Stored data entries
[Start of section]

(** Scenario B of the specification: [write --stop] at the end of a day. *)
Example add_entry_scenario_B :
  add_entry [first_task] stop_request (mkdatetime 17 0 0) = ([], Ok day_with_stop).
Proof. reflexivity. Qed.

(** A [--time] that is not of the form [HH:MM] makes [add_entry] raise
    before anything is appended. *)
Lemma add_entry_bad_time (entries : list CsvEntry) (args : Args.t)
    (now : datetime) (t : string) :
  Args.time args = Some t ->
  strptime_HM t = Raise ValueError ->
  add_entry entries args now = ([], Raise ValueError).
Proof.
  intros Ht Hr. unfold add_entry. rewrite Ht, Hr. reflexivity.
Qed.

(** C10.  A stop request without [--context] appends a finish entry whose
    context is the description of the request, although its description is
    empty. *)
Theorem stop_entry_context_is_description
    (entries : list CsvEntry) (args : Args.t) (now timestamp : datetime) :
  match Args.time args with
  | Some t => strptime_HM t
  | None => Ok now
  end = Ok timestamp ->
  Args.stop args = true ->
  Args.context args = None ->
  exists e,
    snd (add_entry entries args now) = Ok (sort_by_start_time (entries ++ [e])) /\
    is_finish e = true /\
    description e = EmptyString /\
    context e = Args.description args.
Proof.
  intros Ht Hstop Hctx. unfold add_entry. rewrite Ht, Hstop, Hctx.
  eexists. split.
  - unfold lift, bind, log, ret, print.
    destruct (Args.verbose args); reflexivity.
  - simpl. auto.
Qed.

Lemma stop_entry_context_is_description_witness :
  exists e,
    snd (add_entry [first_task] stop_request (mkdatetime 17 0 0))
      = Ok (sort_by_start_time ([first_task] ++ [e])) /\
    is_finish e = true /\
    description e = EmptyString /\
    context e = "going home"%string.
Proof.
  apply (stop_entry_context_is_description [first_task] stop_request
           (mkdatetime 17 0 0) (mkdatetime 17 0 0)); reflexivity.
Defined.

[End of section]

_WORK REQUIRED_: An exact copy of the lines from the one containing "- simpl. auto." through the end of the entries is required, and nothing beyond them.

_YOUR SOLUTION_:
  - simpl. auto.
Qed.

Lemma stop_entry_context_is_description_witness :
  exists e,
    snd (add_entry [first_task] stop_request (mkdatetime 17 0 0))
      = Ok (sort_by_start_time ([first_task] ++ [e])) /\
    is_finish e = true /\
    description e = EmptyString /\
    context e = "going home"%string.
Proof.
  apply (stop_entry_context_is_description [first_task] stop_request
           (mkdatetime 17 0 0) (mkdatetime 17 0 0)); reflexivity.
Defined.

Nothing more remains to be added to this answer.